[Opening DATA SHOWN section]

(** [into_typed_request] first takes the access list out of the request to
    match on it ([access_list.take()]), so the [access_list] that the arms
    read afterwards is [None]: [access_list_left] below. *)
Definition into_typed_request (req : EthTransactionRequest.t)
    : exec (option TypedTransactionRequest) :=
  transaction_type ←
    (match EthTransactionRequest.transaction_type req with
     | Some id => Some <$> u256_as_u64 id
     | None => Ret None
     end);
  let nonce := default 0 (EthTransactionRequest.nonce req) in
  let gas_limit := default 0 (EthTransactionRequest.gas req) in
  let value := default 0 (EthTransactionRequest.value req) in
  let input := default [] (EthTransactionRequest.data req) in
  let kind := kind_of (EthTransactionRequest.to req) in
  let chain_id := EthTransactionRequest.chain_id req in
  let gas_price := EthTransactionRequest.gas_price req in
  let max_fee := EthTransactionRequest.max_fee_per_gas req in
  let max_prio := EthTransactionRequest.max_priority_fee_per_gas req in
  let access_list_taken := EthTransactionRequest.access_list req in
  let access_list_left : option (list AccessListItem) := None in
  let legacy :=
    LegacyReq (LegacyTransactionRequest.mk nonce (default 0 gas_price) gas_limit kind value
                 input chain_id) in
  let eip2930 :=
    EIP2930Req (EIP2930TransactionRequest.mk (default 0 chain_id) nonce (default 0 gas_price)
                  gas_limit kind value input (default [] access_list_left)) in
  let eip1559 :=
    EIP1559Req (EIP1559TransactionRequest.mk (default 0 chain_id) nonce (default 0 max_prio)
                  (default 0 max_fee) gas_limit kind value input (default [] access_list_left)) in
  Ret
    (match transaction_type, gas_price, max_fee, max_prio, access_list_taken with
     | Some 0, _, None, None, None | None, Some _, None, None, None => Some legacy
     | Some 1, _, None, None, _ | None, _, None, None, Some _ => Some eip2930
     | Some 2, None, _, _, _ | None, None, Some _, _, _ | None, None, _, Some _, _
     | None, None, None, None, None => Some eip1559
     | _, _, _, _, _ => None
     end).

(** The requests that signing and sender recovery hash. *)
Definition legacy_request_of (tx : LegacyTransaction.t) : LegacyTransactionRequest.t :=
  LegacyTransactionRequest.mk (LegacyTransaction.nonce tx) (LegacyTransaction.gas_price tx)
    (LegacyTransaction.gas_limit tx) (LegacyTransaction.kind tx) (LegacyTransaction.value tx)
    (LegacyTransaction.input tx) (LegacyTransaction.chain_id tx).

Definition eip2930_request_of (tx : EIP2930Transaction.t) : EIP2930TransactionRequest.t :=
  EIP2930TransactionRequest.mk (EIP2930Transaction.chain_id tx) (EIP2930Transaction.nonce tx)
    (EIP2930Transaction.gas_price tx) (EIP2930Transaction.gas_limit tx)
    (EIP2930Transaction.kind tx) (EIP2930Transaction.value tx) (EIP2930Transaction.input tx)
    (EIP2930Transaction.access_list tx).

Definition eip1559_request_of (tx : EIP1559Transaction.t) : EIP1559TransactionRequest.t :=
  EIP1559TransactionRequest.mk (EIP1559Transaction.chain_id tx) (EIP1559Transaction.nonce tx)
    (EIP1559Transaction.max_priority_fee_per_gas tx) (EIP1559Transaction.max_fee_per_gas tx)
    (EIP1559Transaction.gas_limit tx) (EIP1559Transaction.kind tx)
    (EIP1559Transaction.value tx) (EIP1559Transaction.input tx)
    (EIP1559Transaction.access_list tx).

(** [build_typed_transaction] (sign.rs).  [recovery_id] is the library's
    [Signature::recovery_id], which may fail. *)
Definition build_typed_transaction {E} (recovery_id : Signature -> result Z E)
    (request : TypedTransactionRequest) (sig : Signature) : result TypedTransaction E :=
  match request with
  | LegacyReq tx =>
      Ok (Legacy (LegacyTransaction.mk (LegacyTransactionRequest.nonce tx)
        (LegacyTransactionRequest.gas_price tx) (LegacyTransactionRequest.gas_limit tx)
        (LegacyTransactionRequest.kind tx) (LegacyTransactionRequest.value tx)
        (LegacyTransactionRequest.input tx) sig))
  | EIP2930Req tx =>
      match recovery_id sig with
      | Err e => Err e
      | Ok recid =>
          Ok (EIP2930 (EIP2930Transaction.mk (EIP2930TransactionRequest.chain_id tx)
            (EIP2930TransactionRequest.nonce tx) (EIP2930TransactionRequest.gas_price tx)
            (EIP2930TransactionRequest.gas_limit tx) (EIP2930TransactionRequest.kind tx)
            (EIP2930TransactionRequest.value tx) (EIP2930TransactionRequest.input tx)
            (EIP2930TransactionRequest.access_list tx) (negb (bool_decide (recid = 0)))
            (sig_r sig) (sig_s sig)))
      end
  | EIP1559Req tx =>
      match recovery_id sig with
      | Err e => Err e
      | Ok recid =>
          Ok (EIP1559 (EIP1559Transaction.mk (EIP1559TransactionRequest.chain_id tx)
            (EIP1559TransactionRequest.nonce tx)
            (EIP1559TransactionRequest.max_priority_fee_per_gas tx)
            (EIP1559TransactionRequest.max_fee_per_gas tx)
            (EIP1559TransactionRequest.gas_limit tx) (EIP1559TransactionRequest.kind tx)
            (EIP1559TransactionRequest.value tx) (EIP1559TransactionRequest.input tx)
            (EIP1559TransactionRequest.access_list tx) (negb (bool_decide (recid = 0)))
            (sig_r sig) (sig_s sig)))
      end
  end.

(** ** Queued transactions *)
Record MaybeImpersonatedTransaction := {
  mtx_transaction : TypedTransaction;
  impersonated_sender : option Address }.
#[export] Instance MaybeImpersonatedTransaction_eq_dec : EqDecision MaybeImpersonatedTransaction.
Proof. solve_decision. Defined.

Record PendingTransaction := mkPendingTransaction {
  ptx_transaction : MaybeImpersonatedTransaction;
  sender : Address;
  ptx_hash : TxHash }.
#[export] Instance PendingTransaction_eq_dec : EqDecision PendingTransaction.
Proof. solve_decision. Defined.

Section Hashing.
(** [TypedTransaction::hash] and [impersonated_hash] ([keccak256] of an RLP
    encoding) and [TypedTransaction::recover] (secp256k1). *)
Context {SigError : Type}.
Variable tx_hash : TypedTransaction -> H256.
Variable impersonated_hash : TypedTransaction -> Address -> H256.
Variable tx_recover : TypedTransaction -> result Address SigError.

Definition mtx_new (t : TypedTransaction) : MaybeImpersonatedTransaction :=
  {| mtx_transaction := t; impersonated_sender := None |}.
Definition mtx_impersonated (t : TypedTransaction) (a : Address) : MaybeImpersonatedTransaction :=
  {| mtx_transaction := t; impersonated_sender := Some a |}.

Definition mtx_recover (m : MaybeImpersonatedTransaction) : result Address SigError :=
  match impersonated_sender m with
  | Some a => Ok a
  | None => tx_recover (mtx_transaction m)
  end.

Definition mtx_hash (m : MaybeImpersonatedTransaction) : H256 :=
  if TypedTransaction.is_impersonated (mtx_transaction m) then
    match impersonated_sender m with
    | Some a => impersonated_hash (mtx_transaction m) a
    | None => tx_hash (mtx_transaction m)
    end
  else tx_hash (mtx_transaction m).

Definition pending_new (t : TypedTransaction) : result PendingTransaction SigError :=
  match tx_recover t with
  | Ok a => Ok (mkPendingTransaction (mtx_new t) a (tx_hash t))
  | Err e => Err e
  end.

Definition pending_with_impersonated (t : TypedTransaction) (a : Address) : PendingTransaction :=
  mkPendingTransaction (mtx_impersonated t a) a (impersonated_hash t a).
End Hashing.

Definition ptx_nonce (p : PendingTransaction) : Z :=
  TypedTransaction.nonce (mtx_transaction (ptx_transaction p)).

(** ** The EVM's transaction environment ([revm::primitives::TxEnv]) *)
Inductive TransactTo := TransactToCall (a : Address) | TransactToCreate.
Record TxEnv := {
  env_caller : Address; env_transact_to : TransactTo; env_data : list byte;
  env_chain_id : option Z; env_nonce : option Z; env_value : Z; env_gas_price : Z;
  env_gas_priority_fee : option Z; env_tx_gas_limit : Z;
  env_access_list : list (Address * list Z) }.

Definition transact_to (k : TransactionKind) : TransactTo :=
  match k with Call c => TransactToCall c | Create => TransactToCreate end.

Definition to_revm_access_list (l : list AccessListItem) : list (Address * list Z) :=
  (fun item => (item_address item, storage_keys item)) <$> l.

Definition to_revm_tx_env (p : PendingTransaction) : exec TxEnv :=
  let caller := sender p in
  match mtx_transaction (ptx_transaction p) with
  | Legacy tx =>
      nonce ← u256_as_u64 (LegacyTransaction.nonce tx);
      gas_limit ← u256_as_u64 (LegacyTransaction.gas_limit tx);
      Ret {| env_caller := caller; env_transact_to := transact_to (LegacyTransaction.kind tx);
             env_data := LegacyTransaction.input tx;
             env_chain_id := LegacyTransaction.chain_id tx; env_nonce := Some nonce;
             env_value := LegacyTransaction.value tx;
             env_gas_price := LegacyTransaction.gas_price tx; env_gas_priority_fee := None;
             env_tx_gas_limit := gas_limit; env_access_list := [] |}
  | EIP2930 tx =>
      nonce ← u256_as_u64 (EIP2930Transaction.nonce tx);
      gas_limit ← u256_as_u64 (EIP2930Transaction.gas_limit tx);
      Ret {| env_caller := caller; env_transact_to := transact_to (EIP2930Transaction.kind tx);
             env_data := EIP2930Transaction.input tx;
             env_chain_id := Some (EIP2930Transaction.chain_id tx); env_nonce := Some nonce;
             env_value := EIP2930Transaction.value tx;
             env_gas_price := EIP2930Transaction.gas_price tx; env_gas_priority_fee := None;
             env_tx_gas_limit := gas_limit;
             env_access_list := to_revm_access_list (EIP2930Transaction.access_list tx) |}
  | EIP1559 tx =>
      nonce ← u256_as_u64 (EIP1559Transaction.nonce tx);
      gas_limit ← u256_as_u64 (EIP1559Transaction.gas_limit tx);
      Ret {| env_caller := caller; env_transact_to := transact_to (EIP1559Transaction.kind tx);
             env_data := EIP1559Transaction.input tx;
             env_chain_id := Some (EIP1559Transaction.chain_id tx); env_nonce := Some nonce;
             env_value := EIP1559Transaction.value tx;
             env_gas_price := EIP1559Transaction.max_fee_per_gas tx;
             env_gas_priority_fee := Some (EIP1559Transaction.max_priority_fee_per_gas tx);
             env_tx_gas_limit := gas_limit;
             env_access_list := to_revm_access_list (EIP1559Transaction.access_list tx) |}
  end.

[Closing DATA SHOWN section]
[Opening DATA SHOWN section]

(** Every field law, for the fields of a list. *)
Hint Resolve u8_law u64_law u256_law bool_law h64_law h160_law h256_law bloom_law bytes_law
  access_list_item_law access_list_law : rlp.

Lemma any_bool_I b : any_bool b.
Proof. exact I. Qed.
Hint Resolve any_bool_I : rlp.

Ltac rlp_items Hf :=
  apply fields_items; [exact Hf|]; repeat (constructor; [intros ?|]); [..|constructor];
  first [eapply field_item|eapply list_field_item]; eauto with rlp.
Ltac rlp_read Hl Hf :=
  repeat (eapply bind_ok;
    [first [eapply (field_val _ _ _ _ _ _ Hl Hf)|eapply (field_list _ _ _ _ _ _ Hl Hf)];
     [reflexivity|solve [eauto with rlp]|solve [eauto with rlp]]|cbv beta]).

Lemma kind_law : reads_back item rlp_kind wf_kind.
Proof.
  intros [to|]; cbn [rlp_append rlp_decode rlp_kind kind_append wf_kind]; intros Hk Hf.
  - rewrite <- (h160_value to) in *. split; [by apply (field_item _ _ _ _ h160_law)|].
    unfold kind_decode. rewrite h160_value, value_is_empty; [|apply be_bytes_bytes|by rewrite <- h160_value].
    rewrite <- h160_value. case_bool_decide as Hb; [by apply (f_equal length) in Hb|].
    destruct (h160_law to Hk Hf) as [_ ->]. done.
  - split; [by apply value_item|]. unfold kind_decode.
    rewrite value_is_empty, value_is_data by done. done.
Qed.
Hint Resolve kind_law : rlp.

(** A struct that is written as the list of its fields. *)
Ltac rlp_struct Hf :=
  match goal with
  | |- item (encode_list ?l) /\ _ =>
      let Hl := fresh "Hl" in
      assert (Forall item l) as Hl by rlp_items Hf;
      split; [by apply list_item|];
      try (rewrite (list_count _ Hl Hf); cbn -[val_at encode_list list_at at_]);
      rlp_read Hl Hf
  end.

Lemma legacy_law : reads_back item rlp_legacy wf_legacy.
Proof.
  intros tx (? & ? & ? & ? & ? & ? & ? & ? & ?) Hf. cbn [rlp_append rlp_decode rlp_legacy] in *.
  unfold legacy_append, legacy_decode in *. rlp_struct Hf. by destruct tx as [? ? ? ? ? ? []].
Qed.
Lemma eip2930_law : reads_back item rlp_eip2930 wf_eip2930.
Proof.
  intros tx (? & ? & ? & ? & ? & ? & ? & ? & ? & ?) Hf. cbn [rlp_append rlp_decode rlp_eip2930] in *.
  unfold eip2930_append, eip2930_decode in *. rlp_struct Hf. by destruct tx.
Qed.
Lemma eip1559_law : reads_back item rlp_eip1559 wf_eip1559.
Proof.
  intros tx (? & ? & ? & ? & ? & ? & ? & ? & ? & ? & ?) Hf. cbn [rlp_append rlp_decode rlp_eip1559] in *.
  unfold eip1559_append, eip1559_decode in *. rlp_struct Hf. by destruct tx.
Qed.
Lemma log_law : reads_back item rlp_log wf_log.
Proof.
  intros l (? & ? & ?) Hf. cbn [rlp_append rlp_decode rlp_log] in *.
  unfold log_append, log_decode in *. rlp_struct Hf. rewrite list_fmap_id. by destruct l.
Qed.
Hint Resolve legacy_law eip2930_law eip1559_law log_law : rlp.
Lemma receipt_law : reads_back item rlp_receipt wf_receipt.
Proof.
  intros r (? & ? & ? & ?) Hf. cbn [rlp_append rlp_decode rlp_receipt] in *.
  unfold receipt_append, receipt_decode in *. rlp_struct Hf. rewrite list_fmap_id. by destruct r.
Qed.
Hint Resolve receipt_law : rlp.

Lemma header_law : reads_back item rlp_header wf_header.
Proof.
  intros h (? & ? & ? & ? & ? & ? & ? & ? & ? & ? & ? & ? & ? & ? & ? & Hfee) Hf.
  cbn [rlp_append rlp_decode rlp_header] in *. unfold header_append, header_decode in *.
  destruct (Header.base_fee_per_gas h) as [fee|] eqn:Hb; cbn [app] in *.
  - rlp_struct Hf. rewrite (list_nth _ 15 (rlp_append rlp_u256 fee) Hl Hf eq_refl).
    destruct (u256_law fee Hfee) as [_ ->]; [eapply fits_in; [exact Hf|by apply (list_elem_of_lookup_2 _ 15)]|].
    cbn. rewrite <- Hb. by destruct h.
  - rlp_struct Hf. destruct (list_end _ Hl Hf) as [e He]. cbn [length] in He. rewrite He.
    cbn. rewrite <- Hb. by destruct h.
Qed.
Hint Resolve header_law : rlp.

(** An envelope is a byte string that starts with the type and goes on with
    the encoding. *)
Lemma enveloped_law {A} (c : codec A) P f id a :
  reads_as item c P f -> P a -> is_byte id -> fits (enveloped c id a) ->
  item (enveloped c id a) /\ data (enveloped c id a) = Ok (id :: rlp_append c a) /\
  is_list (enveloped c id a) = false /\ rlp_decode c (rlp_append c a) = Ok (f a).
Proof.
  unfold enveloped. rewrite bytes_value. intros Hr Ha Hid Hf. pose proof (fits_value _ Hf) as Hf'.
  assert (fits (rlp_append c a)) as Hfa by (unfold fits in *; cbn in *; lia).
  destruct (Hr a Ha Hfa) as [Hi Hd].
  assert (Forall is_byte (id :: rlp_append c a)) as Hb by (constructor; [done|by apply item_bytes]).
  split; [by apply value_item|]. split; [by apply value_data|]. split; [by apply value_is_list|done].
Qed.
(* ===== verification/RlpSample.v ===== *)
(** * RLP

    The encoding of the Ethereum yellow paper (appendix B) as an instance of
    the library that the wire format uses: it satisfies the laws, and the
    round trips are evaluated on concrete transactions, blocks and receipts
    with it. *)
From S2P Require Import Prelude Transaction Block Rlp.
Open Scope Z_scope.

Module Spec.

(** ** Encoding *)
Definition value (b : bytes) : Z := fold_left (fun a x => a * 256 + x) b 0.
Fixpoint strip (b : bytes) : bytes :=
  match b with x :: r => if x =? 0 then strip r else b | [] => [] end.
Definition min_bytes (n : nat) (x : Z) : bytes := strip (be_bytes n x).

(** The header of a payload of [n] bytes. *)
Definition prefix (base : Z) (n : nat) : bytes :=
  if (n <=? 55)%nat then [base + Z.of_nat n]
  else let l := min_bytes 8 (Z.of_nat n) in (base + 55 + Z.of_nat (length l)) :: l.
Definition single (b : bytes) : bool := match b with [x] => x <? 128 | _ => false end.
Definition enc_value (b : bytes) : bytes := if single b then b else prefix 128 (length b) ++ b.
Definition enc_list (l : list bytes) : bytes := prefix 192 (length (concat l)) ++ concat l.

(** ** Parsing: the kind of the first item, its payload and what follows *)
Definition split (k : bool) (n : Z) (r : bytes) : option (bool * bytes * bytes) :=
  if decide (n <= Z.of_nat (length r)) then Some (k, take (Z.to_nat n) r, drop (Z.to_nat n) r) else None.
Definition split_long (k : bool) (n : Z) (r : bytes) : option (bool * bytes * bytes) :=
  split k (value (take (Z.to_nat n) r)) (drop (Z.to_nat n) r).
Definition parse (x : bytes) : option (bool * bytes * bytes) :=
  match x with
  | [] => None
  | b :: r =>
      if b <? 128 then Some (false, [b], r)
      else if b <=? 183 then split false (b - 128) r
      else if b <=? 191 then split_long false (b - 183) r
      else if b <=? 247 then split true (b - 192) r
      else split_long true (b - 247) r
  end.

[Closing DATA SHOWN section]

[EXERCISE DIRECTIONS]
Exactly how many lines in the records contain the string "Hint"? Give that number alone.

[SOLUTION TO THIS EXERCISE]
6